Widget types are defined by builders — a polymorphic pattern implemented in C. Each builder provides five callbacks: create_state (allocate per-widget state), destroy_state (free state), handler_func (per-frame update logic), build_content (render state to pixel buffer), and on_resize (optional geometry notification).

TUIX ships four built-in builders, registered by calling builders.register_standard(). The builder constants are byte strings used when creating widgets:

ConstantValueWidget Type
builders.PROGRESSBARb"ProgressBarBuilder"Animated progress bar
builders.CHOICEb"ChoiceBuilder"Selection menu
builders.INPUTb"InputBuilder"Text entry field
builders.CANVASb"CanvasBuilder"Free-draw surface

Creating a Widget

uid = objects.create_object(
    builders.CHOICE,   # builder name (bytes)
    b"main",           # scene name (bytes)
    0.4,               # width_mod: fraction of terminal width
    0.5,               # height_mod: fraction of terminal height
    0.25,              # margin_top_mod: fraction from top
    0.3                # margin_left_mod: fraction from left
)

All six parameters are required. The four float modifiers (width_mod, height_mod, margin_top_mod, margin_left_mod) are proportional values between 0.0 and 1.0, multiplied by the terminal dimensions each frame.

Proportional Geometry

Widget dimensions are not fixed pixel counts. They are fractions of the terminal size, resolved every frame by the geometry resolver:

buffer.width       = terminal_width  × object.width_mod
buffer.height      = terminal_height × object.height_mod
buffer.margin_left = terminal_width  × object.margin_left_mod
buffer.margin_top  = terminal_height × object.margin_top_mod

This means widgets automatically resize when the terminal is resized. A widget with width_mod=0.5 always occupies half the terminal width.

Accessing Widget Objects

To call widget-specific functions (set options, feed input, etc.), you need the TuixObject pointer. Retrieve it through the buffer:

buf = buffers.get_buffer_by_uid(uid)
obj = buf.contents.obj.contents

# Now use widget-specific functions
objects.tuix_choice_set_options(obj, [b"A", b"B", b"C"])

Widget Lifecycle

  1. Create: objects.create_object() → allocates object, buffer, and registers subcycle handler
  2. Configure: call widget-specific set functions (set_options, set_value, set_placeholder, etc.)
  3. Render: engine.main_loop() resolves geometry, calls build_content, composites, renders
  4. Input: handled automatically in the v0.3 frame loop for built-in builders
  5. Query: check is_confirmed/is_submitted, get_selected/get_text/get_result
  6. Reset (optional): widget-specific reset() to reuse without recreating
  7. Destroy: buffers.free_buffer(scene, uid) to free the buffer and state

Internal Frame Handlers

Each widget has an internal handler callback that runs every frame.
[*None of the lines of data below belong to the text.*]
(* ===== verification/ErasureCodec.v ===== *)
(** * The interleaved Reed-Solomon codec ([rs/codec.ts], [chunk-domain.ts])

    [PolyEncoder] and [PolyDecoder]: a message is cut into 32-byte chunks,
    the 16 two-byte columns are 16 polynomials over GF(2^16) given by their
    values at [0 .. k-1], and chunk [i] holds the 16 values at [i].  The
    encoder keeps points until the first parity chunk and coefficients after
    it; the decoder interpolates the missing chunks. *)
From S2P Require Import Prelude GaloisField FieldPoly Lagrange.

(** ** chunk-domain.ts *)
Definition BRAID_CHUNK_POINT_COUNT : Z := 0x10000.
Definition BRAID_CHUNK_INDEX_MAX : Z := BRAID_CHUNK_POINT_COUNT - 1.
Definition BRAID_ENCODER_CURSOR_MAX : Z := BRAID_CHUNK_POINT_COUNT.


Definition assertBraidChunkIndex (value : Z) : result Z :=
  if negb (isSafeInteger value) || (value <? 0) || (value >? BRAID_CHUNK_INDEX_MAX)
  then Throw (Error "Braid chunk index must be an integer between 0 and 65535")
  else Ok value.

Definition assertBraidEncoderCursor (value : Z) : result Z :=
  if negb (isSafeInteger value) || (value <? 0) || (value >? BRAID_ENCODER_CURSOR_MAX)
  then Throw (Error "Braid encoder cursor must be an integer between 0 and 65536")
  else Ok value.

(** ** Constants of codec.ts *)
Definition CHUNK_SIZE : Z := 32.
Definition NUM_POLYS : nat := 16.
Definition MAX_MESSAGE_SIZE : Z := 1152.

(** [Math.ceil(n / CHUNK_SIZE)] *)
Definition chunks_of (n : Z) : Z := (n + CHUNK_SIZE - 1) / CHUNK_SIZE.

Record InterleavedConfig := {
  fieldSize : Z; fieldBits : Z; chunkSize : Z;
  cfg_dataChunks : Z; parityChunks : Z; cfg_totalChunks : Z;
  numPolynomials : Z; maxMessageSize : Z }.

Definition initial_config (k : Z) : InterleavedConfig := {|
  fieldSize := 65536; fieldBits := 16; chunkSize := CHUNK_SIZE;
  cfg_dataChunks := k; parityChunks := 0; cfg_totalChunks := k;
  numPolynomials := 16; maxMessageSize := MAX_MESSAGE_SIZE |}.

Definition set_parity (p : Z) (c : InterleavedConfig) : InterleavedConfig := {|
  fieldSize := fieldSize c; fieldBits := fieldBits c; chunkSize := chunkSize c;
  cfg_dataChunks := cfg_dataChunks c; parityChunks := p;
  cfg_totalChunks := cfg_dataChunks c + p;
  numPolynomials := numPolynomials c; maxMessageSize := maxMessageSize c |}.

Definition set_total (t : Z) (c : InterleavedConfig) : InterleavedConfig := {|
  fieldSize := fieldSize c; fieldBits := fieldBits c; chunkSize := chunkSize c;
  cfg_dataChunks := cfg_dataChunks c; parityChunks := parityChunks c;
  cfg_totalChunks := t;
  numPolynomials := numPolynomials c; maxMessageSize := maxMessageSize c |}.

Record Polynomial16 := { index : Z; coefficients : list Z }.

(** Sixteen vectors of raw field values, or sixteen interpolated
    polynomials. *)
Inductive EncoderState :=
  | Points (data : list (list Z))
  | Polys (data : list Polynomial16).

Record PolyEncoder := {
  enc_config : InterleavedConfig;
  enc_state : EncoderState;
  enc_dataChunks : list bytes;
  currentChunkIdx : Z;
  originalDataSize : Z;
  enc_k : nat;
  enc_xs : list Z;
  enc_denominators : list Z }.

Record PolyDecoder := {
  dec_config : InterleavedConfig;
  receivedChunks : list (Z * bytes);   (* a [Map], in insertion order *)
  messageSize : Z;
  totalShardsSet : bool }.

(** The pair of bytes of one field value, big-endian, and back. *)
Definition gf16_bytes (v : Z) : bytes := [Z.land (Z.shiftr v 8) 255; Z.land v 255].
Definition gf16_of_bytes (hi lo : Z) : Z := Z.lor (Z.shiftl hi 8) lo.

(** The value of column [polyIdx] of a chunk. *)
Definition chunk_value (chunk : bytes) (polyIdx : nat) : Z :=
  gf16_of_bytes (nth (polyIdx * 2) chunk 0) (nth (polyIdx * 2 + 1) chunk 0).

Section Codec.
Context {F : GaloisField}.

(** *** The encoder *)
Definition paddedData (k : nat) (data : bytes) : bytes :=
  data ++ replicate (k * Z.to_nat CHUNK_SIZE - length data) 0.

Definition extractDataChunks (k : nat) (data : bytes) : list bytes :=
  let padded := paddedData k data in
  map (fun chunkIdx => take (Z.to_nat CHUNK_SIZE) (drop (chunkIdx * Z.to_nat CHUNK_SIZE) padded))
    (seq 0 k).

Definition parseDataToPoints (k : nat) (data : bytes) : list (list Z) :=
  let padded := paddedData k data in
  map (fun polyIdx =>
    map (fun chunkIdx =>
      let byteOffset := (chunkIdx * Z.to_nat CHUNK_SIZE + polyIdx * 2)%nat in
      gf16_of_bytes (nth byteOffset padded 0) (nth (byteOffset + 1) padded 0)) (seq 0 k))
    (seq 0 NUM_POLYS).

Definition new_PolyEncoder (gf16_ready : bool) (data : bytes) : M cache PolyEncoder := (
  if len data =? 0 then M_throw (Error "Cannot encode empty data")
  else if len data >? MAX_MESSAGE_SIZE then
    M_throw (Error "Message size exceeds maximum for interleaved encoding")
  else if negb gf16_ready then M_throw (Error "GF(2^16) tables not loaded")
  else
    let k := Z.to_nat (chunks_of (len data)) in
    do denominators <- getConsecutiveDenominators k;
    M_ret {| enc_config := initial_config (Z.of_nat k);
             enc_state := Points (parseDataToPoints k data);
             enc_dataChunks := extractDataChunks k data;
             currentChunkIdx := 0;
             originalDataSize := len data;
             enc_k := k;
             enc_xs := map Z.of_nat (seq 0 k);
             enc_denominators := denominators |})%st.

Definition restore (gf16_ready : bool) (data : bytes) (currentChunkIndex : Z) : M cache PolyEncoder := (
  do_ M_lift (assertBraidEncoderCursor currentChunkIndex);
  do encoder <- new_PolyEncoder gf16_ready data;
  M_ret {| enc_config := set_parity (Z.max 0 (currentChunkIndex - cfg_dataChunks (enc_config encoder)))
                           (enc_config encoder);
           enc_state := enc_state encoder;
           enc_dataChunks := enc_dataChunks encoder;
           currentChunkIdx := currentChunkIndex;
           originalDataSize := originalDataSize encoder;
           enc_k := enc_k encoder;
           enc_xs := enc_xs encoder;
           enc_denominators := enc_denominators encoder |})%st.

(** Newton's divided differences, in place, from the last entry down. *)
Definition divDiff_step (j : nat) (divDiff : list Z) (i : nat) : result (list Z) :=
  let numerator := Z.lxor (nth i divDiff 0) (nth (i - 1) divDiff 0) in
  let denominator := Z.lxor (Z.of_nat i) (Z.of_nat (i - j)) in
  q ← gf_div numerator denominator;
  Ok (<[i := q]> divDiff).

Definition divDiff_table (k : nat) (ys : list Z) : result (list Z) :=
  foldM_result (fun divDiff j => foldM_result (divDiff_step j) divDiff (rev (seq j (k - j))))
    ys (seq 1 (k - 1)).

(** Multiply the expansion by [x - (j - 1)], in place. *)
Definition expand_step (j : nat) (expansion : list Z) : list Z :=
  let e := fold_left (fun e i =>
      <[i := gf_add (nth (i - 1) e 0) (gf_mul (nth i e 0) (Z.of_nat (j - 1)))]> e)
    (rev (seq 1 j)) expansion in
  <[O := gf_mul (nth 0 e 0) (Z.of_nat (j - 1))]> e.

Definition accumulate_step (j : nat) (d : Z) (expansion coeffs : list Z) : list Z :=
  fold_left (fun c i => <[i := gf_add (nth i c 0) (gf_mul d (nth i expansion 0))]> c)
    (seq 0 (j + 1)) coeffs.

Definition computePolynomialCoefficients (ys : list Z) : result (list Z) :=
  let k := length ys in
  match k with
  | O => Ok []
  | 1%nat => Ok [nth 0 ys 0]
  | _ =>
      divDiff ← divDiff_table k ys;
      let coeffs := <[O := nth 0 divDiff 0]> (replicate k 0) in
      let expansion := <[O := 1]> (replicate k 0) in
      Ok (fold_left (fun '(coeffs, expansion) j =>
            let expansion := expand_step j expansion in
            (accumulate_step j (nth j divDiff 0) expansion coeffs, expansion))
          (seq 1 (k - 1)) (coeffs, expansion)).1
  end.

Definition evaluatePolynomial (poly : Polynomial16) (x : Z) : Z :=
  match rev (coefficients poly) with
  | [] => 0
  | c :: rest => fold_left (fun result c => gf_add (gf_mul result x) c) rest c
  end.

Definition convertToPolynomials (s : EncoderState) : result EncoderState :=
  match s with
  | Polys _ => Ok s
  | Points pointVectors =>
      polys ← mapM_result (fun polyIdx =>
        coefficients ← computePolynomialCoefficients (nth polyIdx pointVectors []);
        Ok {| index := Z.of_nat polyIdx; coefficients := coefficients |}) (seq 0 NUM_POLYS);
      Ok (Polys polys)
  end.

Definition evaluate_polys (polys : list Polynomial16) (polyIdx : nat) (chunkIdx : Z) : Z :=
  evaluatePolynomial (nth polyIdx polys {| index := 0; coefficients := [] |}) chunkIdx.

Definition pointAt (polyIdx : nat) (chunkIdx : Z) : M EncoderState Z := (
  do s <- M_get;
  match s with
  | Points points =>
      let pts := nth polyIdx points [] in
      if chunkIdx <? len pts then M_ret (nth (Z.to_nat chunkIdx) pts 0)
      else
        do s' <- M_lift (convertToPolynomials s);
        do_ M_put s';
        match s' with
        | Polys polys => M_ret (evaluate_polys polys polyIdx chunkIdx)
        | Points _ => M_ret 0
        end
  | Polys polys => M_ret (evaluate_polys polys polyIdx chunkIdx)
  end)%st.

Fixpoint parity_bytes (polys : list nat) (chunkIndex : Z) : M EncoderState bytes := (
  match polys with
  | [] => M_ret []
  | polyIdx :: polys' =>
      do gf16Value <- pointAt polyIdx chunkIndex;
      do rest <- parity_bytes polys' chunkIndex;
      M_ret (gf16_bytes gf16Value ++ rest)
  end)%st.

Definition generateParityChunk (chunkIndex : Z) : M EncoderState bytes :=
  parity_bytes (seq 0 NUM_POLYS) chunkIndex.

Definition hasMoreChunks (e : PolyEncoder) : bool := currentChunkIdx e <? BRAID_CHUNK_POINT_COUNT.
Definition isDataComplete (e : PolyEncoder) : bool := currentChunkIdx e >=? cfg_dataChunks (enc_config e).
Definition dataChunkCount (e : PolyEncoder) : Z := cfg_dataChunks (enc_config e).

Definition set_enc (c : InterleavedConfig) (s : EncoderState) (idx : Z) (e : PolyEncoder) : PolyEncoder := {|
  enc_config := c; enc_state := s; enc_dataChunks := enc_dataChunks e; currentChunkIdx := idx;
  originalDataSize := originalDataSize e; enc_k := enc_k e; enc_xs := enc_xs e;
  enc_denominators := enc_denominators e |}.

Definition nextChunk : M PolyEncoder bytes := fun e =>
  if negb (hasMoreChunks e) then (e, Throw (Error "Braid encoder exhausted all GF(2^16) points"))
  else
    let idx := currentChunkIdx e in
    if idx <? cfg_dataChunks (enc_config e) then
      (set_enc (enc_config e) (enc_state e) (idx + 1) e,
       Ok (nth (Z.to_nat idx) (enc_dataChunks e) []))
    else
      let config := set_parity (idx - cfg_dataChunks (enc_config e) + 1) (enc_config e) in
      let (s, r) := generateParityChunk idx (enc_state e) in
      (set_enc config s (idx + 1) e, r).

(** *** The decoder *)
Definition new_PolyDecoder (gf16_ready : bool) (size : Z) : result PolyDecoder :=
  if size <=? 0 then Throw (Error "Message size must be positive")
  else if size >? MAX_MESSAGE_SIZE then
    Throw (Error "Message size exceeds maximum for interleaved decoding")
  else if negb gf16_ready then Throw (Error "GF(2^16) tables not loaded")
  else Ok {| dec_config := initial_config (chunks_of size);
             receivedChunks := [];
             messageSize := size;
             totalShardsSet := false |}.

Definition set_received (m : list (Z * bytes)) (d : PolyDecoder) : PolyDecoder := {|
  dec_config := dec_config d; receivedChunks := m; messageSize := messageSize d;
  totalShardsSet := totalShardsSet d |}.

Definition bytes_eqb (a b : bytes) : bool := bool_decide (a = b).

Definition addChunk (chunkIndex : Z) (chunk : bytes) (d : PolyDecoder) : result PolyDecoder :=
  _ ← assertBraidChunkIndex chunkIndex;
  if totalShardsSet d && (chunkIndex >=? cfg_totalChunks (dec_config d)) then
    Throw (Error "Chunk index exceeds maximum")
  else if len chunk =? 0 then Throw (Error "Chunk cannot be empty")
  else if negb (len chunk =? CHUNK_SIZE) then Throw (Error "Invalid chunk size")
  else match assoc_get chunkIndex (receivedChunks d) with
       | Some existing =>
           if negb (bytes_eqb existing chunk) then Throw (Error "Conflicting duplicate chunk")
           else Ok d
       | None => Ok (set_received (receivedChunks d ++ [(chunkIndex, chunk)]) d)
       end.

Definition hasMessage (d : PolyDecoder) : bool :=
  len (receivedChunks d) >=? cfg_dataChunks (dec_config d).

Definition setTotalShards (count : Z) (d : PolyDecoder) : result PolyDecoder :=
  if negb (isSafeInteger count) || (count <? cfg_dataChunks (dec_config d))
     || (count >? BRAID_CHUNK_POINT_COUNT)
  then Throw (Error "Total shard count out of range")
  else Ok {| dec_config := set_total count (dec_config d); receivedChunks := receivedChunks d;
             messageSize := messageSize d; totalShardsSet := true |}.

(** Copy the chunks into a buffer of [messageSize] bytes: each iteration
    copies at most what is left. *)
Fixpoint copy_chunks (left : nat) (chunks : list bytes) : bytes :=
  match chunks with
  | [] => replicate left 0
  | chunk :: chunks' =>
      match left with
      | O => []
      | _ =>
          let copyLen := Nat.min (Z.to_nat CHUNK_SIZE) left in
          take copyLen chunk ++ copy_chunks (left - copyLen) chunks'
      end
  end.

Definition chunk_of (l : list (Z * bytes)) (i : nat) : bytes := default [] (assoc_get (Z.of_nat i) l).

Definition concatenateDataChunks (d : PolyDecoder) : bytes :=
  copy_chunks (Z.to_nat (messageSize d))
    (map (chunk_of (receivedChunks d)) (seq 0 (Z.to_nat (cfg_dataChunks (dec_config d))))).

Definition recover_chunk (received : list (Z * bytes)) (availableIndices denominators : list Z)
    (missingIdx : Z) : result bytes :=
  vs ← mapM_result (fun polyIdx =>
    let ys := map (fun idx => chunk_value (default [] (assoc_get idx received)) polyIdx) availableIndices in
    interpolateWithDenominators availableIndices ys denominators missingIdx) (seq 0 NUM_POLYS);
  Ok (concat (map gf16_bytes vs)).

Definition message (d : PolyDecoder) : result (option bytes) :=
  if negb (hasMessage d) then Ok None
  else
    let k := Z.to_nat (cfg_dataChunks (dec_config d)) in
    let received := receivedChunks d in
    let missingDataChunks :=
      List.filter (fun i => negb (existsb (Z.eqb i) (map fst received))) (map Z.of_nat (seq 0 k)) in
    match missingDataChunks with
    | [] => Ok (Some (concatenateDataChunks d))
    | _ =>
        let availableIndices := take k (map fst received) in
        denominators ← computeDenominators availableIndices;
        recoveredChunks ← mapM_result (fun missingIdx =>
          chunk ← recover_chunk received availableIndices denominators missingIdx;
          Ok (missingIdx, chunk)) missingDataChunks;
        Ok (Some (copy_chunks (Z.to_nat (messageSize d))
          (map (fun i => match assoc_get (Z.of_nat i) recoveredChunks with
                         | Some chunk => chunk
                         | None => chunk_of received i
                         end) (seq 0 k))))
    end.
End Codec.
It controls state updates, redraw signaling, and input processing behavior for the builder. These control objects are internal implementation details in v0.3.

Focus Routing (v0.3)v0.3 supports scene-level focus routing. When multiple interactive widgets are present, use scenes.set_focus(scene_name, uid) to select which widget should handle keyboard input. Use scenes.set_previous_focus(scene_name) to restore the previous target.